Chciała skoczyć z mostu. Uratowali ją policjanci
Policjanci z bydgoskiego Śródmieścia uratowali życie młodej kobiecie, która chciała skoczyć z mostu na Trasie Uniwersyteckiej. Sierż. szt. Sylwia Smerlińska wraz z sierż. Pawłem Bratz chwycili kobietę stojącą za barierką w ostatniej chwili. Ta jeszcze kilkukrotnie próbowała się im wyrwać i skoczyć. Po przybyciu drugiego patrolu oraz załogi pogotowia udało się wciągnąć desperatkę za barierkę.
W minioną sobotę (21.01.2017) po godzinie 13:00 dyżurny komisariatu na Śródmieściu otrzymał zgłoszenie o kobiecie stojącej na moście Trasy Uniwersyteckiej, która prawdopodobnie chce targnąć się na własne życie. Skierowany pilnie na miejsce patrol w składzie sierż. szt. Sylwia Smerlińska oraz sierż. Paweł Bratz, potwierdził zgłoszenie.
Za barierką stała kobieta, która nie chciała współpracować z policjantami, była zdenerwowana, rozżalona, nie reagowała na słowa kierowane do niej przez policjantów. Ci przez cały czas mówiąc do niej wykorzystali moment, w którym chwycili ją za ręce.
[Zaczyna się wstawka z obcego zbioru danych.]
Lemma reads_app (l1 l2 : list Event) : reads (l1 ++ l2) = reads l1 ++ reads l2.
Proof.
  induction l1 as [|[r | | |] l1 IH]; simpl; rewrite ?IH; reflexivity.
Qed.

Lemma repliesOf_app (l1 l2 : list Event) :
  repliesOf (l1 ++ l2) = repliesOf l1 ++ repliesOf l2.
Proof.
  induction l1 as [|[| request reply sent e | |] l1 IH]; simpl; rewrite ?IH;
    reflexivity.
Qed.

Section MoreSessions.

Context {HandlerFn App : Type}.
Variable Apply : Server HandlerFn -> Request -> App -> result ReplyWriter * App.
Variable srv : Server HandlerFn.
Variable exitAt : nat -> Chan.

Local Abbreviation serveLoop := (serveLoop Apply srv exitAt).
Local Abbreviation ServeClient := (ServeClient Apply srv exitAt).
Local Abbreviation loopTop := (loopTop Apply srv exitAt).
Local Abbreviation replay := (replay Apply srv).

(** What the loop of a session does to its connection and to the
    application, all in one: it adds reads and reply writes only; it takes
    the inbound requests in order; it dispatches each request read, once,
    on the state the one before left; and unless it returns an error
    everything it read is answered in full. *)
Lemma serveLoop_account (addr : string) (pending : list (result Request)) :
  forall (i : nat) (conn : Conn) (app : App),
    inbound conn = pending ->
    exists evs,
      journal (conn_of (serveLoop addr i pending conn app)) = journal conn ++ evs /\
      forallb isTraffic evs = true /\
      reads evs ++ inbound (conn_of (serveLoop addr i pending conn app)) = pending /\
      replay (map (setHost addr) (parsed evs)) app =
        (repliesOf evs, app_of (serveLoop addr i pending conn app)) /\
      kind (conn_of (serveLoop addr i pending conn app)) = kind conn /\
      ((forall e, exec (serveLoop addr i pending conn app) <> Returned (Some e)) ->
       settled addr evs) /\
      (exec (serveLoop addr i pending conn app) = Blocked ->
       inbound (conn_of (serveLoop addr i pending conn app)) = []).
Proof.
  induction pending as [|[request | err] rest IH]; intros i conn app Hin; simpl;
    destruct (recvReady (exitAt i)) eqn:Hex; simpl;
    try (exists []; rewrite app_nil_r; repeat split; auto; discriminate).
  - (* a request is read *)
    destruct (Apply srv (setHost addr request) app) as [[reply | err] app'] eqn:Hap.
    + destruct (WriteTo_journal (setHost addr request) reply
                                (logParse (Ok request) rest conn))
        as (sent & Hw & Hwi & Hwk & Hwhole).
      destruct (WriteTo (setHost addr request) reply
                        (logParse (Ok request) rest conn)) as [[e |] conn'] eqn:HW;
        simpl in Hw, Hwi, Hwk, Hwhole.
      * exists [EvParse (Ok request); EvReply (setHost addr request) reply sent (Some e)].
        simpl. rewrite Hw, Hwi, Hap. simpl. rewrite <- app_assoc.
        repeat split; auto; try discriminate;
          try (intros Hno; now destruct (Hno e)).
      * specialize (Hwhole eq_refl). subst sent.
        destruct (IH (S i) conn' app' Hwi)
          as (evs & Hj & Htr & Hrd & Hrp & Hk & Hset & Hbl).
        exists (EvParse (Ok request)
                  :: EvReply (setHost addr request) reply (wire reply) None :: evs).
        rewrite Hj, Hw. simpl. rewrite Hap, Hrp, Hrd, Hk, Hwk, Htr.
        rewrite <- !app_assoc. simpl. repeat split; auto.
        intros Hno. unfold settled. simpl.
        rewrite String.eqb_refl. f_equal. now apply Hset.
    + exists [EvParse (Ok request)]. simpl. rewrite Hap.
      repeat split; auto; try discriminate;
        try (intros Hno; now destruct (Hno err)).
  - (* the read failed *)
    exists [EvParse (Err err)]. simpl.
    repeat split; auto; try discriminate;
      try (intros Hno; now destruct (Hno err)).
Qed.

Lemma ServeClient_file_error (conn : Conn) (app : App) (e : error) :
  kind conn = UnixConn (Err e) ->
  ServeClient conn app =
  mkSession (Returned (Some e)) (deferred (Some e) conn) app.
Proof. unfold ServeClient. now intros ->. Qed.

(** The same for the whole of [ServeClient], whose deferred function adds
    its last words.  [addr] is the client address when there is one. *)
Lemma ServeClient_account (conn : Conn) (app : App) (addr : string) :
  (forall a, clientAddr conn = Ok a -> a = addr) ->
  exists evs sent,
    journal (conn_of (ServeClient conn app)) =
      journal conn ++ evs ++ lastWords (exec (ServeClient conn app)) sent /\
    forallb isTraffic evs = true /\
    reads evs ++ inbound (conn_of (ServeClient conn app)) = inbound conn /\
    replay (map (setHost addr) (parsed evs)) app =
      (repliesOf evs, app_of (ServeClient conn app)) /\
    ((forall e, exec (ServeClient conn app) <> Returned (Some e)) ->
     settled addr evs) /\
    (exec (ServeClient conn app) = Blocked ->
     inbound (conn_of (ServeClient conn app)) = []).
Proof.
  intros Haddr. destruct (clientAddr conn) as [a | e] eqn:Hca.
  - specialize (Haddr a eq_refl). subst a.
    rewrite ServeClient_unfold with (addr := addr) by assumption. cbv zeta.
    destruct (serveLoop_account addr 0 conn app eq_refl)
      as (evs & Hj & Htr & Hrd & Hrp & _ & Hset & Hbl).
    destruct (exec (serveLoop addr 0 (inbound conn) conn app)) as [[e |] |] eqn:Hx;
      cbn [exec conn_of app_of].
    + destruct (deferred_error e (conn_of (serveLoop addr 0 (inbound conn) conn app)))
        as (sent & Hd & Hdi & _).
      exists evs, sent. rewrite Hd, Hdi, Hj, <- app_assoc. simpl.
      split; [reflexivity |]. split; [exact Htr |]. split; [exact Hrd |].
      split; [exact Hrp |]. split; [| discriminate].
      intros Hno. now destruct (Hno e).
    + exists evs, "". unfold deferred, Close. simpl. rewrite Hj, <- app_assoc.
      split; [reflexivity |]. split; [exact Htr |]. split; [exact Hrd |].
      split; [exact Hrp |]. split; [| discriminate].
      intros _. apply Hset. discriminate.
    + exists evs, "". rewrite Hx. simpl. rewrite app_nil_r.
      split; [exact Hj |]. split; [exact Htr |]. split; [exact Hrd |].
      split; [exact Hrp |]. split; [| exact Hbl].
      intros _. apply Hset. discriminate.
  - (* [File()] failed: nothing is read *)
    assert (Hk : kind conn = UnixConn (Err e)).
    { unfold clientAddr in Hca. destruct (kind conn); congruence. }
    rewrite (ServeClient_file_error conn app Hk). cbn [exec conn_of app_of].
    destruct (deferred_error e conn) as (sent & Hd & Hdi & _).
    exists [], sent. rewrite Hd, Hdi. simpl.
    split; [reflexivity |]. split; [reflexivity |]. split; [reflexivity |].
    split; [reflexivity |]. split; [| discriminate].
    intros Hno. now destruct (Hno e).
Qed.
Kobieta jeszcze kilkukrotnie próbowała się wyrwać. W międzyczasie na miejsce przyjechał patrol z komisariatu na Szwederowie – asp. Sławomir Kowalski i sierż. szt. Piotr Markiewicz oraz załoga Pogotowia Ratunkowego. Wszyscy wspólnie wciągnęli 24-latkę za barierki, gdzie udzielono jej pierwszej pomocy. Następnie desperatka została zabrana przez pogotowie do szpitala. Dopiero tam udało się ustalić jej personalia.
Determinacja i profesjonalizm policjantów uratowały życie kobiecie. Sierż. szt. Sylwia Smerlińska i sierż. Paweł Bratz, bo o nich mowa, wykazali się w tej trudnej sytuacji opanowaniem, umiejętnym prowadzeniem rozmowy i zdecydowanym podejściem do tej jakże trudnej i nietypowej interwencji ratującej ludzkie życie.